◆ **TASK**:
Copy out exactly the lines from the start of the data to the line containing "object cannot be read afterwards. *)". Include both.

◆ **THE RECORDS**:
(** [TskAuto::~TskAuto].  The body closes the image and stores 0 in the
    tag; when it returns the object has ended, so the result carries the
    outside state and the log but no member: what the body stored in the
    object cannot be read afterwards. *)
Definition TskAuto_delete (w : World Ext) : Remains Ext :=
  let w' := snd ((closeImage ;; set_m_tag 0) w) in
  {| left_errno := tsk_errno (mach w');
     left_verbose := tsk_verbose (mach w');
     left_ext := ext (mach w');
     left_log := log w' |}.

(** [TskAuto::openImage]; the result is the [uint8_t] the source returns. *)
Definition openImage (a_numImg : Z) (a_images : list string)
    (a_imgType a_sSize : Z) : M Ext Z :=
  old <- member m_img_info ;;
  (match old with
   | Some _ => closeImage
   | None => ret tt
   end) ;;
  r <- call (tsk_img_open a_numImg a_images a_imgType a_sSize)
            (EvImgOpen a_numImg a_images a_imgType a_sSize) ;;
  set_m_img_info r ;;
  img <- member m_img_info ;;
  match img with
  | Some _ => ret 0
  | None => ret 1
  end.

(** [TskAuto::setVolFilterFlags] *)
Definition setVolFilterFlags (vs_flags : Z) : M Ext unit :=
  set_m_volFilterFlags vs_flags.

(** [TskAuto::setFileFilterFlags] *)
Definition setFileFilterFlags (file_flags : Z) : M Ext unit :=
  set_m_fileFilterFlags file_flags.

(** [TskAuto::dirWalkCb]; [a_ptr] is the session held by the state. *)
Definition dirWalkCb (a_fs_file : TSK_FS_FILE) (a_path : string)
    : M Ext TSK_WALK_RET_ENUM :=
  tag <- member m_tag ;;
  if negb (tag =? TSK_AUTO_TAG) then ret TSK_WALK_STOP
  else
    retval <- call (processFile a_fs_file a_path)
                   (EvProcessFile a_fs_file a_path) ;;
    match retval with
    | TSK_OK => ret TSK_WALK_CONT
    | TSK_STOP => ret TSK_WALK_STOP
    | _ => ret TSK_WALK_ERROR
    end.

(** [TskAuto::findFilesInFsInt] *)
Definition findFilesInFsInt (a_fs_info : TSK_FS_INFO) (a_inum : Z)
    : M Ext TSK_RETVAL_ENUM :=
  retval <- call (filterFs a_fs_info) (EvFilterFs a_fs_info) ;;
  match retval with
  | TSK_FILTER_STOP => ret TSK_STOP
  | TSK_FILTER_SKIP => ret TSK_OK
  | TSK_FILTER_CONT =>
      flags <- member m_fileFilterFlags ;;
      emit (EvFsDirWalk a_fs_info a_inum
              (Z.lor TSK_FS_DIR_WALK_FLAG_RECURSE flags)) ;;
      r <- tsk_fs_dir_walk a_fs_info a_inum
             (Z.lor TSK_FS_DIR_WALK_FLAG_RECURSE flags) dirWalkCb ;;
      emit (EvFsDirWalkRet r) ;;
      if negb (r =? 0) then
        tsk_error_print ;;
        ret TSK_ERR
      else ret TSK_OK
  end.

(** Opening a file system at [a_start], as both [findFilesInFsRet] and the
    two-argument [findFilesInFs] do. *)
Definition fs_open (img : TSK_IMG_INFO) (a_start : Z)
    : M Ext (option TSK_FS_INFO) :=
  call (tsk_fs_open_img img a_start TSK_FS_TYPE_DETECT)
       (EvFsOpenImg img a_start TSK_FS_TYPE_DETECT).

Definition fs_close (fs : TSK_FS_INFO) : M Ext unit :=
  call (tsk_fs_close fs) (fun _ => EvFsClose fs).

(** [TskAuto::findFilesInFsRet] *)
Definition findFilesInFsRet (a_start : Z) : M Ext TSK_RETVAL_ENUM :=
  img <- member m_img_info ;;
  match img with
  | None => ret TSK_ERR
  | Some i =>
      fs_info <- fs_open i a_start ;;
      match fs_info with
      | None =>
          tsk_error_print ;;
          ret TSK_ERR
      | Some fs =>
          retval <- findFilesInFsInt fs (root_inum fs) ;;
          fs_close fs ;;
          ret retval
      end
  end.

(** [TskAuto::findFilesInFs(TSK_OFF_T)] *)
Definition findFilesInFs (a_start : Z) : M Ext Z :=
  r <- findFilesInFsRet a_start ;;
  match r with
  | TSK_ERR => ret 1
  | _ => ret 0
  end.

(** [TskAuto::findFilesInFs(TSK_OFF_T, TSK_INUM_T)] *)
Definition findFilesInFs_inum (a_start a_inum : Z) : M Ext Z :=
  img <- member m_img_info ;;
  match img with
  | None => ret 1
  | Some i =>
      fs_info <- fs_open i a_start ;;
      match fs_info with
      | None =>
          tsk_error_print ;;
          ret 1
      | Some fs =>
          retval <- findFilesInFsInt fs a_inum ;;
          fs_close fs ;;
          match retval with
          | TSK_ERR => ret 1
          | _ => ret 0
          end
      end
  end.

(** The byte offset [vsWalkCb] hands to the file-system walker:
    [a_vs_part->start * a_vs_part->vs->block_size], a 64-bit unsigned product
    converted to [TSK_OFF_T]. *)
Definition part_offset (a_vs_part : TSK_VS_PART_INFO) : Z :=
  to_off (start a_vs_part * block_size (vs a_vs_part)).

(** The call of the virtual [filterVol] made by [vsWalkCb]. *)
Definition vol_filter (a_vs_part : TSK_VS_PART_INFO) : M Ext TSK_FILTER_ENUM :=
  call (filterVol a_vs_part) (EvFilterVol a_vs_part).

(** [TskAuto::vsWalkCb]; [a_ptr] is the session held by the state. *)
Definition vsWalkCb (a_vs_info : TSK_VS_INFO) (a_vs_part : TSK_VS_PART_INFO)
    : M Ext TSK_WALK_RET_ENUM :=
  tag <- member m_tag ;;
  if negb (tag =? TSK_AUTO_TAG) then ret TSK_WALK_STOP
  else
    retval1 <- vol_filter a_vs_part ;;
    match retval1 with
    | TSK_FILTER_SKIP => ret TSK_WALK_CONT
    | TSK_FILTER_STOP => ret TSK_WALK_STOP
    | TSK_FILTER_CONT =>
        retval2 <- findFilesInFsRet (part_offset a_vs_part) ;;
        match retval2 with
        | TSK_STOP => ret TSK_WALK_STOP
        | TSK_OK => ret TSK_WALK_CONT
        | _ =>
            tsk_error_reset ;;
            ret TSK_WALK_CONT
        end
    end.

(** The probe for a volume system at [a_start] made by [findFilesInVs]. *)
Definition vs_open (img : TSK_IMG_INFO) (a_start : Z)
    : M Ext (option TSK_VS_INFO) :=
  call (tsk_vs_open img a_start TSK_VS_TYPE_DETECT)
       (EvVsOpen img a_start TSK_VS_TYPE_DETECT).

Definition msg_trying_fs : string :=
  "Error determining volume system -- trying file systems"
  ++ String "010"%char EmptyString.

(** The diagnostic [findFilesInVs] writes to stderr under [tsk_verbose]. *)
Definition note_trying_fs : M Ext unit :=
  fun w =>
    if negb (tsk_verbose (mach w) =? 0) then emit (EvFprintf msg_trying_fs) w
    else ret tt w.

(** [TskAuto::findFilesInVs] *)
Definition findFilesInVs (a_start : Z) : M Ext Z :=
  img <- member m_img_info ;;
  match img with
  | None => ret 1
  | Some i =>
      vs_info <- vs_open i a_start ;;
      match vs_info with
      | None =>
          note_trying_fs ;;
          tsk_error_reset ;;
          r <- findFilesInFs a_start ;;
          if negb (r =? 0) then ret 1 else ret 0
      | Some v =>
          flags <- member m_volFilterFlags ;;
          emit (EvVsPartWalk v 0 (wrap32 (part_count v - 1)) flags) ;;
          r <- tsk_vs_part_walk v 0 (wrap32 (part_count v - 1)) flags vsWalkCb ;;
          emit (EvVsPartWalkRet r) ;;
          if negb (r =? 0) then
            call (tsk_vs_close v) (fun _ => EvVsClose v) ;;
            ret 1
          else
            call (tsk_vs_close v) (fun _ => EvVsClose v) ;;
            ret 0
      end
  end.

(** [TskAuto::findFilesInImg] *)
Definition findFilesInImg : M Ext Z :=
  img <- member m_img_info ;;
  match img with
  | None => ret 1
  | Some _ =>
      r <- findFilesInVs 0 ;;
      if negb (r =? 0) then
        tsk_error_print ;;
        ret 1
      else ret 0
  end.

(** The body of the loop of [processAttributes], from index [i] on, for the
    [n] indices that remain below [count]. *)
Fixpoint attr_loop (n : nat) (i : Z) (fs_file : TSK_FS_FILE) (path : string)
    : M Ext TSK_RETVAL_ENUM :=
  match n with
  | O => ret TSK_OK
  | S n' =>
      a <- call (tsk_fs_file_attr_get_idx fs_file i) (EvAttrGetIdx fs_file i) ;;
      retval <- call (processAttribute fs_file a path)
                     (EvProcessAttribute fs_file a path) ;;
      match retval with
      | TSK_OK => attr_loop n' (i + 1) fs_file path
      | _ => ret retval
      end
  end.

◆ **THE ANSWER**:
(** [TskAuto::~TskAuto].  The body closes the image and stores 0 in the
    tag; when it returns the object has ended, so the result carries the
    outside state and the log but no member: what the body stored in the
    object cannot be read afterwards. *)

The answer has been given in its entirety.